=== THE PROBLEM ===
Repeat exactly the lines below that lie between the line with "the function allocates, unless" and the line with "(** The block", counting both of those lines as part of the answer.
(INPUT RECORDS Opens)
(** * names.py: structured tag names and grammar expansion

    A shallow embedding of [names.py] (ASIM naming conventions) and the
    properties of its name decomposer, case converter, matcher, grammar
    engine, description merger and registry.

    Python strings are modelled as [list ascii].  The character predicates
    and case mappings below are those of Python on the ASCII range; a
    character above U+007F is treated as an uncased symbol.  Python's
    arbitrary-precision [int] is [Z]; [dict] is [gmap]; [set] is [gset]. *)

From Stdlib Require Import ZArith Ascii String List Bool Lia.
From stdpp Require Import base option list strings gmap sets sorting.

#[local] Open Scope list_scope.

(** ** Python values and builtins *)

Abbreviation str := (list ascii).

(** A string literal of the source. *)
Definition lit (s : string) : str := list_ascii_of_string s.

(** Exceptions the modelled code can raise, and [exit(n)]. *)
Inductive exn : Type :=
  | IndexError
  | ValueError
  | AssertionError
  | SystemExit (code : Z).

Inductive result (A : Type) : Type :=
  | Ok (a : A)
  | Raise (e : exn).
Arguments Ok {A} a.
Arguments Raise {A} e.

#[global] Instance result_ret : MRet result := fun A a => Ok a.

#[global] Instance result_bind : MBind result := fun A B k r =>
  match r with
  | Ok a => k a
  | Raise e => Raise e
  end.

#[global] Instance exn_eq_dec : EqDecision exn.
Proof. solve_decision. Defined.

#[global] Instance result_eq_dec {A} `{EqDecision A} : EqDecision (result A).
Proof. solve_decision. Defined.

Module Char.

Definition code (c : ascii) : nat := nat_of_ascii c.

Definition between (lo hi : nat) (c : ascii) : bool :=
  (lo <=? code c)%nat && (code c <=? hi)%nat.

(** The regex classes [[A-Z]], [[a-z]], [[0-9]] and [[0-9a-z]]. *)
Definition is_AZ : ascii -> bool := between 65 90.
Definition is_az : ascii -> bool := between 97 122.
Definition is_09 : ascii -> bool := between 48 57.
Definition is_09az (c : ascii) : bool := is_09 c || is_az c.
Record RainbowEffect (F : Type) : Type := mkRainbowEffect {
  effect : Effect F;
  speed : F;
  offset : pynum F
}.
Arguments mkRainbowEffect {F}.
Arguments effect {F}.
Arguments speed {F}.
Arguments offset {F}.

Section rainbow.
Context {F : Type} `{PyFloat F}.

Definition RainbowEffect_init (led_count fps : Z) (speed : F)
  : result (RainbowEffect F) :=
  effect ← Effect_init led_count fps None;
  Ok (mkRainbowEffect effect speed (PInt 0)).

(** The index [update] hands to [wheel] for LED [i]. *)
Definition pixel_index (self : RainbowEffect F) (i : Z) : Z :=
  let pos := (of_int (i * 256) / of_int (led_count (effect self)))%py in
  pyint (pyadd (PFloat pos) (offset self)) mod 256.

Definition update (dt : F) (self : RainbowEffect F)
  : result (RainbowEffect F) :=
  let offset' :=
    pyadd (offset self) (PFloat (dt * speed self * of_int 50)%py) in
  for_range
    (fun i self =>
       let '(r, g, b) := wheel (pixel_index self i) in
       if (Z.to_nat i <? length (pixels (effect self)))%nat
       then Ok (mkRainbowEffect
                  (set_pixels
                     (<[Z.to_nat i := (uint8 r, uint8 g, uint8 b)]>
                        (pixels (effect self))) (effect self))
                  (speed self) (offset self))
       else Raise IndexError)
    0 (Z.to_nat (led_count (effect self)))
    (mkRainbowEffect (effect self) (speed self) offset').
End rainbow.

End rainbow.

(** ** src/wled_client.py: streaming a frame *)

(** [range(start, stop, step)] for a positive step. *)
Definition py_range (start stop step : Z) : list Z :=
  map (fun k : nat => start + step * Z.of_nat k)
      (seq 0 (Z.to_nat ((stop - start + step - 1) / step))).

Module wled_client.

(** [struct.pack] of one unsigned field in network byte order; a value
    that does not fit raises [struct.error], here [None]. *)
Definition pack_B (v : Z) : option (list Z) :=
  if (0 <=? v) && (v <? 256) then Some [v] else None.

Definition pack_H (v : Z) : option (list Z) :=
  if (0 <=? v) && (v <? 65536) then Some [v / 256; v mod 256] else None.

Definition pack_L (v : Z) : option (list Z) :=
  if (0 <=? v) && (v <? 4294967296)
  then Some [v / 16777216; (v / 65536) mod 256; (v / 256) mod 256; v mod 256]
  else None.

(** [struct.pack('!BBHHL', b0, b1, h0, h1, l)] *)
Definition pack_BBHHL (b0 b1 h0 h1 l : Z) : option (list Z) :=
  x0 ← pack_B b0; x1 ← pack_B b1; x2 ← pack_H h0; x3 ← pack_H h1;
  x4 ← pack_L l;
  Some (x0 ++ x1 ++ x2 ++ x3 ++ x4).
(* ===== verification/_CoqProject ===== *)
-Q . S2P
Prelude.v
Print.v
CString.v
Shell.v
Tstack.v
Que.v
Arena.v
Config.v
Json.v
TgEvent.v
TgSpec.v
TgMem.v
TgPrint.v
TgLoad.v
TgTyped.v
Gwthread.v
Gwbot.v
EventHandler.v
Server.v
ServerInv.v
ServerInit.v
Logger.v
ServerClient.v
ServerLoop.v
ServerStop.v
Worker.v
System.v
TgApi.v
TgApiSpec.v
TgApiRead.v
Hexdump.v
TgRequests.v
ModCommon.v
Admin.v
AdminRead.v
AdminPriv.v
AdminSpec.v
AdminAnswer.v
AdminReport.v
Translate.v
TranslateSpec.v
TranslateServe.v
Modules.v
Bot.v
(* ===== verification/CString.v ===== *)
(** * String helpers: src/gwbot/lib/string.c and include/gwbot/lib/string.h *)
From S2P Require Import Prelude.

(** An allocator that never fails, for the examples. *)
Definition malloc_ok (n : Z) : option (list byte) := Some (replicate (Z.to_nat n) Byte.x2e).

Lemma malloc_ok_total n :
  0 <= n -> exists blk, malloc_ok n = Some blk /\ Z.of_nat (length blk) = n.
Proof. intros Hn. eexists. split; [done|]. rewrite length_replicate. lia. Qed.

(** ** escapeshellarg (POSIX branch)

    The characters are read from [str], the object the argument points to, and
    written to the block the computation runs on. *)
Module Escape.

Fixpoint escape_loop (s : list byte) (y : Z) : M (list byte) Z :=
  match s with
  | [] => mret y
  | c :: s' =>
      if decide (c = "'"%byte) then
        poke y "'"%byte;; poke (y + 1) "\"%byte;; poke (y + 2) "'"%byte;;
        poke (y + 3) c;; escape_loop s' (y + 4)
      else poke y c;; escape_loop s' (y + 1)
  end.

(** The body after the choice of the buffer: the value is [*res_len]. *)
Definition escape_into (str : list byte) (l : nat) : M (list byte) Z :=
  if decide (length str < l)%nat then faulty FBounds
  else
    poke 0 "'"%byte;;
    y ← escape_loop (take l str) 1;
    poke y "'"%byte;;
    poke (y + 1) Byte.x00;;
    mret (y + 1).

(** [alloc] is the caller's buffer; without one the function allocates
    [l * 4 + 1] bytes, the "worst case" of the source. *)
Definition escapeshellarg (malloc : Z -> option (list byte)) (alloc : option (list byte))
    (str : list byte) (len : nat) : out Z * list byte :=
  match (if decide (0 < len)%nat then Some len else strlen str) with
  | None => (Fault FBounds, [])
  | Some l =>
      match alloc with
      | Some cmd => escape_into str l cmd
      | None =>
          match malloc (Z.of_nat l * 4 + 1) with
          | Some cmd => escape_into str l cmd
          | None => (Fault FNull, [])
          end
      end
  end.

(** What the function means to produce, and the shell's reading of it: a
    single-quoted segment is literal, and [\'] between two is a quote. *)
Fixpoint quoted (s : list byte) : list byte :=
  match s with
  | [] => []
  | c :: s' => (if decide (c = "'"%byte) then bs "'\''" else [c]) ++ quoted s'
  end.

Definition sh_arg (s : list byte) : list byte := "'"%byte :: quoted s ++ ["'"%byte].

Fixpoint sh_read (in_quote : bool) (w : list byte) : option (list byte) :=
  match w with
  | [] => if in_quote then None else Some []
  | c :: w' =>
      if in_quote then
        if decide (c = "'"%byte) then sh_read false w'
        else cons c <$> sh_read true w'
      else if decide (c = "'"%byte) then sh_read true w'
      else if decide (c = "\"%byte) then
        match w' with
        | c' :: w'' => cons c' <$> sh_read false w''
        | [] => None
        end
      else None
  end.

Definition quotes (s : list byte) : nat := length (filter (fun c => c = "'"%byte) s).

Lemma length_quoted s : length (quoted s) = (length s + 3 * quotes s)%nat.
Proof.
  unfold quotes. induction s as [|c s IH]; [done|]. simpl. rewrite filter_cons, length_app, IH.
  case_decide; simpl; lia.
Qed.

(** *** The loop is a copy of [quoted s] *)
Lemma escape_loop_pokes s y blk :
  escape_loop s y blk =
    (pokes y (quoted s);; mret (y + Z.of_nat (length (quoted s)))) blk.
Proof.
  revert y blk. induction s as [|c s IH]; intros y blk; cbn [escape_loop quoted].
  { mrun. by rewrite Z.add_0_r. }
  munfold_in IH. case_decide as Hc.
  - subst c. change (bs "'\''") with ["'"; "\"; "'"; "'"]%byte. cbn [app pokes length].
    replace (y + 1 + 1) with (y + 2) by lia. replace (y + 2 + 1) with (y + 3) by lia.
    replace (y + 3 + 1) with (y + 4) by lia. munfold.
    do 4 (mstep; [|done..]). rewrite IH. mstep; try done. do 2 f_equal. lia.
  - cbn [app pokes length]. munfold. mstep; [|done..]. rewrite IH. mstep; try done.
    do 2 f_equal. lia.
Qed.

Lemma escape_into_pokes str l blk :
  (l <= length str)%nat ->
  escape_into str l blk =
    (pokes 0 (asz (sh_arg (take l str)));;
     mret (Z.of_nat (length (sh_arg (take l str))))) blk.
Proof.
  intros Hl. unfold escape_into. rewrite decide_False by lia. unfold asz, sh_arg.
  rewrite <- app_comm_cons, <- app_assoc. cbn [pokes app]. change (0 + 1) with 1.
  munfold. mstep; [|done..].
  rewrite escape_loop_pokes, pokes_snoc. cbn [pokes]. munfold.
  do 3 (mstep; try done).
  cbn [length]. rewrite length_app. cbn [length]. do 2 f_equal. lia.
Qed.

Lemma length_sh_arg s : length (sh_arg s) = (length s + 3 * quotes s + 2)%nat.
Proof. unfold sh_arg. cbn [length]. rewrite length_app, length_quoted. simpl. lia. Qed.
#[local] Arguments sh_arg : simpl never.
#[local] Arguments asz : simpl never.

Lemma quotes_le s : (quotes s <= length s)%nat.
Proof. apply length_filter. Qed.

Lemma quotes_full s : quotes s = length s <-> Forall (fun c => c = "'"%byte) s.
Proof.
  induction s as [|c s IH]; [by split|]. pose proof (quotes_le s) as H.
  unfold quotes in *. rewrite filter_cons, Forall_cons, <- IH.
  case_decide; simpl; split; try (intros [??]); try split; (lia || done).
Qed.

Lemma sh_read_quoted s w : sh_read true (quoted s ++ w) = app s <$> sh_read true w.
Proof.
  induction s as [|c s IH]; simpl; [by destruct (sh_read true w)|].
  case_decide as Hc.
  - subst c. simpl. rewrite IH. by destruct (sh_read true w).
  - simpl. rewrite decide_False by done. rewrite IH. by destruct (sh_read true w).
Qed.

(** In a buffer with room, whichever it is: the shell reads the escaped word
    back as the argument. *)
Lemma escape_into_read cmd s l rest :
  no_nul s -> (length (sh_arg s) < length cmd)%nat -> (l <= length rest)%nat -> take l rest = s ->
  exists n cmd', escape_into rest l cmd = (Val n, cmd') /\
    sh_read false (c_str cmd') = Some s /\ n = Z.of_nat (length (c_str cmd')).
Proof.
  intros Hs Hc Hl Ht. rewrite escape_into_pokes by done. rewrite Ht.
  pose proof (pokes_app [] cmd 0 (asz (sh_arg s)) eq_refl) as Hp.
  rewrite app_nil_l in Hp. munfold. rewrite Hp by (rewrite length_asz; lia).
  do 2 eexists. split; [done|]. rewrite app_nil_l.
  assert (Hn : no_nul (sh_arg s)).
  { unfold sh_arg. constructor; [done|]. apply Forall_app. split; [|by repeat constructor].
    clear Hc Hp Ht. induction Hs as [|c s Hc Hs IH]; simpl; [constructor|].
    apply Forall_app. split; [|done]. case_decide; repeat constructor; done. }
  unfold asz. rewrite <- app_assoc. cbn [app]. rewrite c_str_asz by done. split; [|done].
  unfold sh_arg. cbn [sh_read]. rewrite decide_True by done. rewrite sh_read_quoted. simpl. by rewrite app_nil_r.
Qed.

(** C32: The shell reads the escaped word back as the argument: nothing in the
    argument ends the quoting.  The length may be given or not; the buffer is
    the caller's, if it has room for the word and its terminator, or the block
    the function allocates, unless the argument is empty or consists of quotes
    only ([escapeshellarg_overrun]). *)
Theorem escapeshellarg_roundtrip malloc str rest len alloc :
  no_nul str -> len = 0%nat \/ len = length str ->
  match alloc with
  | Some cmd => (length (sh_arg str) < length cmd)%nat
  | None =>
      (forall n, 0 <= n -> exists blk, malloc n = Some blk /\ Z.of_nat (length blk) = n) /\
      Exists (fun c => c <> "'"%byte) str
  end ->
  exists n cmd',
    escapeshellarg malloc alloc (str ++ Byte.x00 :: rest) len = (Val n, cmd') /\
    sh_read false (c_str cmd') = Some str /\ n = Z.of_nat (length (c_str cmd')).
Proof.
  intros Hs Hlen Hroom. unfold escapeshellarg.
  assert (Hl : (if decide (0 < len)%nat then Some len else strlen (str ++ Byte.x00 :: rest)) = Some (length str)).
  { rewrite strlen_asz by done. case_decide; [f_equal; lia|done]. }
  rewrite Hl. destruct alloc as [cmd|].
  - apply escape_into_read; [done|done|rewrite length_app; lia|apply take_app_length].
  - destruct Hroom as [Hm Hq]. destruct (Hm (Z.of_nat (length str) * 4 + 1)) as (blk & -> & Hb); [lia|].
    apply escape_into_read; [done| |rewrite length_app; lia|apply take_app_length].
    assert (Hn : quotes str <> length str).
    { rewrite quotes_full. intros Hall. apply Exists_exists in Hq as (c & Hc & Hne).
      rewrite Forall_forall in Hall. by apply Hne, Hall. }
    pose proof (quotes_le str). rewrite length_sh_arg. lia.
Qed.

(** The block the function allocates for itself is too small exactly when
    every character is a quote, the empty string included. *)
Theorem escapeshellarg_overrun malloc str rest :
  no_nul str -> (forall n, 0 <= n -> exists blk, malloc n = Some blk /\ Z.of_nat (length blk) = n) ->
  (fst (escapeshellarg malloc None (str ++ Byte.x00 :: rest) 0) = Fault FBounds <->
   Forall (fun c => c = "'"%byte) str).
Proof.
  intros Hs Hm. unfold escapeshellarg. rewrite decide_False by lia.
  rewrite strlen_asz by done.
  destruct (Hm (Z.of_nat (length str) * 4 + 1)) as (blk & -> & Hb); [lia|].
  rewrite escape_into_pokes by (rewrite length_app; lia). rewrite take_app_length.
  rewrite <- quotes_full. pose proof (quotes_le str) as Hq.
  pose proof (length_sh_arg str) as Hl. munfold. split.
  - intros Hf. destruct (decide (quotes str = length str)) as [|Hne]; [done|exfalso].
    pose proof (pokes_app [] blk 0 (asz (sh_arg str)) eq_refl) as Hp.
    rewrite app_nil_l in Hp. rewrite Hp in Hf by (rewrite length_asz; lia). done.
  - intros He.
    pose proof (pokes_oob 0 (asz (sh_arg str)) blk ltac:(lia)
      ltac:(rewrite length_asz; lia) ltac:(done)) as Hp.
    by destruct (pokes 0 _ blk) as [[] ?]; simplify_eq/=.
Qed.

Lemma escapeshellarg_roundtrip_witness :
  exists n cmd',
    escapeshellarg malloc_ok None (bs "it's" ++ [Byte.x00]) 0 = (Val n, cmd') /\
    sh_read false (c_str cmd') = Some (bs "it's") /\ n = Z.of_nat (length (c_str cmd')).
Proof.
  apply (escapeshellarg_roundtrip malloc_ok (bs "it's") [] 0 None).
  - repeat constructor; discriminate.
  - left. reflexivity.
  - split; [apply malloc_ok_total|]. apply Exists_cons_hd. discriminate.
Defined.

Lemma escapeshellarg_overrun_witness :
  fst (escapeshellarg malloc_ok None (bs "''" ++ [Byte.x00]) 0) = Fault FBounds /\
  fst (escapeshellarg malloc_ok None [Byte.x00] 0) = Fault FBounds.
Proof.
  split.
  - apply (escapeshellarg_overrun malloc_ok (bs "''") []).
    + repeat constructor; discriminate.
    + apply malloc_ok_total.
    + repeat constructor.
  - apply (escapeshellarg_overrun malloc_ok [] []).
    + constructor.
    + apply malloc_ok_total.
    + constructor.
Defined.
End Escape.

(** ** urlencode *)
Module Url.

Definition hexchars : list byte := bs "0123456789ABCDEF".

Definition hexchar (n : Z) : byte := nth (Z.to_nat n) hexchars Byte.x00.

(** The test of the loop: the bytes that are written as [%XX]. *)
Definition must_escape (raw : bool) (c : byte) : bool :=
  let c' := bz c in
  ((c' <? bz "0") && negb (c' =? bz "-") && negb (c' =? bz ".")) ||
  ((c' <? bz "A") && (bz "9" <? c')) ||
  ((bz "Z" <? c') && (c' <? bz "a") && negb (c' =? bz "_")) ||
  ((bz "z" <? c') && (negb raw || negb (c' =? bz "~"))).
(* ===== verification/Tstack.v ===== *)
(** * The index stack: src/gwbot/include/gwbot/lib/tstack.h

    A bounded stack of [uint32_t] that grows from the high end of its array
    down.  The pool of free channel slots and the pool of idle worker threads
    of the server are such stacks. *)
From S2P Require Import Prelude.

Record tstack := Tstack {
  sp : Z;             (** uint32_t *)
  capacity : Z;       (** uint32_t *)
  arr : list Z;       (** uint32_t [capacity] *)
}.
#[export] Instance eta_tstack : Eta tstack := fun r => Tstack (sp r) (capacity r) (arr r).

(** [calloc_ok] tells whether [calloc] succeeds. *)
Definition tss_init (calloc_ok : bool) (cap : Z) : option tstack :=
  if calloc_ok then Some (Tstack cap cap (replicate (Z.to_nat cap) 0)) else None.

Definition tss_count : M tstack Z :=
  st ← get;
  if decide (sp st <= capacity st) then mret (u32 (capacity st - sp st))
  else faulty FAssert.

Definition tss_push (val : Z) : M tstack Z :=
  st ← get;
  if decide (sp st <= capacity st) then
    if decide (sp st = 0) then mret (-1)
    else
      let i := u32 (sp st - 1) in
      if decide (i < Z.of_nat (length (arr st))) then
        put (st <| arr := <[Z.to_nat i := val]> (arr st) |> <| sp := i |>);;
        mret val
      else faulty FBounds
  else faulty FAssert.

Definition tss_pop : M tstack Z :=
  st ← get;
  if decide (sp st <= capacity st) then
    if decide (sp st = capacity st) then mret (-1)
    else
      match arr st !! Z.to_nat (sp st) with
      | Some v => put (st <| sp := u32 (sp st + 1) |>);; mret v
      | None => faulty FBounds
      end
  else faulty FAssert.

(** [free] of the array: an element that is still asked for is out of it. *)
Definition tss_destroy : M tstack unit := modify (fun st => st <| arr := [] |>).

(** ** Invariant and abstraction *)
Record tss_wf (st : tstack) : Prop := {
  wf_sp : 0 <= sp st <= capacity st;
  wf_cap : capacity st < 2 ^ 32;
  wf_arr : Z.of_nat (length (arr st)) = capacity st;
}.

(** The contents, the most recent first. *)
Definition contents (st : tstack) : list Z := drop (Z.to_nat (sp st)) (arr st).

Lemma contents_length st : tss_wf st -> Z.of_nat (length (contents st)) = capacity st - sp st.
Proof. intros []. unfold contents. rewrite length_drop. lia. Qed.

Lemma tss_init_wf cap st :
  0 <= cap < 2 ^ 32 -> tss_init true cap = Some st ->
  tss_wf st /\ contents st = [] /\ capacity st = cap.
Proof.
  intros Hc [= <-]. split; [|split; [|done]].
  - split; simpl; rewrite ?length_replicate; lia.
  - unfold contents. simpl. apply drop_ge. rewrite length_replicate. lia.
Qed.

Lemma tss_count_spec st :
  tss_wf st -> tss_count st = (Val (Z.of_nat (length (contents st))), st).
Proof.
  intros Hw. pose proof (contents_length st Hw). destruct Hw.
  unfold tss_count. munfold. rewrite decide_True by lia. rewrite u32_small by lia.
  munfold. repeat f_equal. lia.
Qed.

Lemma tss_push_full st v :
  tss_wf st -> Z.of_nat (length (contents st)) = capacity st ->
  tss_push v st = (Val (-1), st).
Proof.
  intros Hw Hl. rewrite contents_length in Hl by done. destruct Hw.
  unfold tss_push. munfold. rewrite decide_True, decide_True by lia. done.
Qed.

Lemma tss_push_room st v :
  tss_wf st -> Z.of_nat (length (contents st)) < capacity st ->
  exists st', tss_push v st = (Val v, st') /\ tss_wf st' /\
    contents st' = v :: contents st /\ capacity st' = capacity st.
Proof.
  intros Hw Hl. rewrite contents_length in Hl by done. destruct Hw.
  unfold tss_push. munfold. rewrite decide_True, decide_False, u32_small, decide_True by lia.
  munfold. eexists. split; [done|]. split; [|split; [|done]].
  - split; simpl; rewrite ?length_insert; lia.
  - unfold contents. simpl.
    replace (Z.to_nat (sp st)) with (S (Z.to_nat (sp st - 1))) by lia.
    erewrite drop_S by (apply list_lookup_insert_eq; lia).
    by rewrite drop_insert_lt by lia.
Qed.

Lemma tss_pop_empty st :
  tss_wf st -> contents st = [] -> tss_pop st = (Val (-1), st).
Proof.
  intros Hw Hc. pose proof (contents_length st Hw) as Hl. rewrite Hc in Hl. simpl in Hl.
  destruct Hw. unfold tss_pop. munfold. rewrite decide_True, decide_True by lia. done.
Qed.

Lemma tss_pop_cons st v l :
  tss_wf st -> contents st = v :: l ->
  exists st', tss_pop st = (Val v, st') /\ tss_wf st' /\
    contents st' = l /\ capacity st' = capacity st.
Proof.
  intros Hw Hc. pose proof (contents_length st Hw) as Hl. rewrite Hc in Hl. simpl in Hl.
  destruct Hw. unfold tss_pop. munfold. rewrite decide_True, decide_False by lia.
  assert (Hv : arr st !! Z.to_nat (sp st) = Some v).
  { unfold contents in Hc. apply (f_equal (fun l => l !! 0%nat)) in Hc.
    rewrite lookup_drop, Nat.add_0_r in Hc. done. }
  rewrite Hv. munfold. eexists. split; [done|]. simpl. rewrite u32_small by lia.
  split; [split; simpl; lia|]. split; [|done].
  unfold contents in *. simpl. replace (Z.to_nat (sp st + 1)) with (S (Z.to_nat (sp st))) by lia.
  rewrite (drop_S _ _ _ Hv) in Hc. by injection Hc.
Qed.

#[export] Hint Resolve contents_length : gw.

(** ** Refinement

    The specification is a bounded list; an operation is a push or a pop and
    the observation is the value the function returns. *)
Inductive stack_op := Push (v : Z) | Pop.

Definition spec_step (cap : Z) (o : stack_op) (l : list Z) : Z * list Z :=
  match o, l with
  | Push v, _ => if decide (Z.of_nat (length l) < cap) then (v, v :: l) else (-1, l)
  | Pop, [] => (-1, [])
  | Pop, v :: l' => (v, l')
  end.

Fixpoint spec_run (cap : Z) (os : list stack_op) (l : list Z) : list Z * list Z :=
  match os with
  | [] => ([], l)
  | o :: os' =>
      let '(r, l1) := spec_step cap o l in
      let '(rs, l2) := spec_run cap os' l1 in (r :: rs, l2)
  end.

Definition impl_step (o : stack_op) : M tstack Z :=
  match o with Push v => tss_push v | Pop => tss_pop end.

Fixpoint impl_run (os : list stack_op) : M tstack (list Z) :=
  match os with
  | [] => mret []
  | o :: os' => r ← impl_step o; rs ← impl_run os'; mret (r :: rs)
  end.

Lemma impl_step_refines o st :
  tss_wf st ->
  exists st', impl_step o st = (Val (fst (spec_step (capacity st) o (contents st))), st') /\
    tss_wf st' /\ capacity st' = capacity st /\
    contents st' = snd (spec_step (capacity st) o (contents st)).
Proof.
  intros Hw. pose proof (contents_length st Hw) as Hl.
  assert (Hsp := wf_sp st Hw). destruct o as [v|]; simpl.
  - case_decide.
    + destruct (tss_push_room st v) as (st' & ? & ? & ? & ?); eauto.
    + rewrite tss_push_full by (done || lia). eauto.
  - destruct (contents st) as [|v l] eqn:E; simpl.
    + rewrite tss_pop_empty by done. eauto.
    + destruct (tss_pop_cons st v l) as (st' & ? & ? & ? & ?); eauto.
Qed.

(** C22: Every sequence of pushes and pops on an initialised stack returns what the
    bounded list returns: last in, first out, [-1] on overflow and on
    underflow, and no assertion or bounds check of the code fails. *)
Theorem tstack_refines_list os st :
  tss_wf st ->
  exists st', impl_run os st = (Val (fst (spec_run (capacity st) os (contents st))), st') /\
    tss_wf st' /\ contents st' = snd (spec_run (capacity st) os (contents st)).
Proof.
  revert st. induction os as [|o os IH]; intros st Hw; simpl; [by eauto|].
  destruct (impl_step_refines o st Hw) as (st1 & H1 & Hw1 & Hc1 & Hl1).
  destruct (spec_step _ o _) as [r l1]. simpl in *.
  destruct (IH st1 Hw1) as (st2 & H2 & Hw2 & Hl2). rewrite Hc1, Hl1 in *.
  destruct (spec_run _ os l1) as [rs l2]. simpl in *.
  exists st2. munfold. rewrite H1. munfold_in H2. by rewrite H2.
Qed.

Lemma tstack_refines_list_witness :
  exists st', impl_run [Push 7; Push 8; Push 9; Pop; Pop; Pop] (Tstack 2 2 [0; 0]) =
    (Val [7; 8; -1; 8; 7; -1], st').
Proof.
  destruct (tstack_refines_list [Push 7; Push 8; Push 9; Pop; Pop; Pop] (Tstack 2 2 [0; 0]))
    as (st' & H & _).
  - split; simpl; lia.
  - exists st'. exact H.
Defined.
(INPUT RECORDS Closes)
=== EXPECTED ANSWER ===
    the function allocates, unless the argument is empty or consists of quotes
    only ([escapeshellarg_overrun]). *)
Theorem escapeshellarg_roundtrip malloc str rest len alloc :
  no_nul str -> len = 0%nat \/ len = length str ->
  match alloc with
  | Some cmd => (length (sh_arg str) < length cmd)%nat
  | None =>
      (forall n, 0 <= n -> exists blk, malloc n = Some blk /\ Z.of_nat (length blk) = n) /\
      Exists (fun c => c <> "'"%byte) str
  end ->
  exists n cmd',
    escapeshellarg malloc alloc (str ++ Byte.x00 :: rest) len = (Val n, cmd') /\
    sh_read false (c_str cmd') = Some str /\ n = Z.of_nat (length (c_str cmd')).
Proof.
  intros Hs Hlen Hroom. unfold escapeshellarg.
  assert (Hl : (if decide (0 < len)%nat then Some len else strlen (str ++ Byte.x00 :: rest)) = Some (length str)).
  { rewrite strlen_asz by done. case_decide; [f_equal; lia|done]. }
  rewrite Hl. destruct alloc as [cmd|].
  - apply escape_into_read; [done|done|rewrite length_app; lia|apply take_app_length].
  - destruct Hroom as [Hm Hq]. destruct (Hm (Z.of_nat (length str) * 4 + 1)) as (blk & -> & Hb); [lia|].
    apply escape_into_read; [done| |rewrite length_app; lia|apply take_app_length].
    assert (Hn : quotes str <> length str).
    { rewrite quotes_full. intros Hall. apply Exists_exists in Hq as (c & Hc & Hne).
      rewrite Forall_forall in Hall. by apply Hne, Hall. }
    pose proof (quotes_le str). rewrite length_sh_arg. lia.
Qed.

(** The block the function allocates for itself is too small exactly when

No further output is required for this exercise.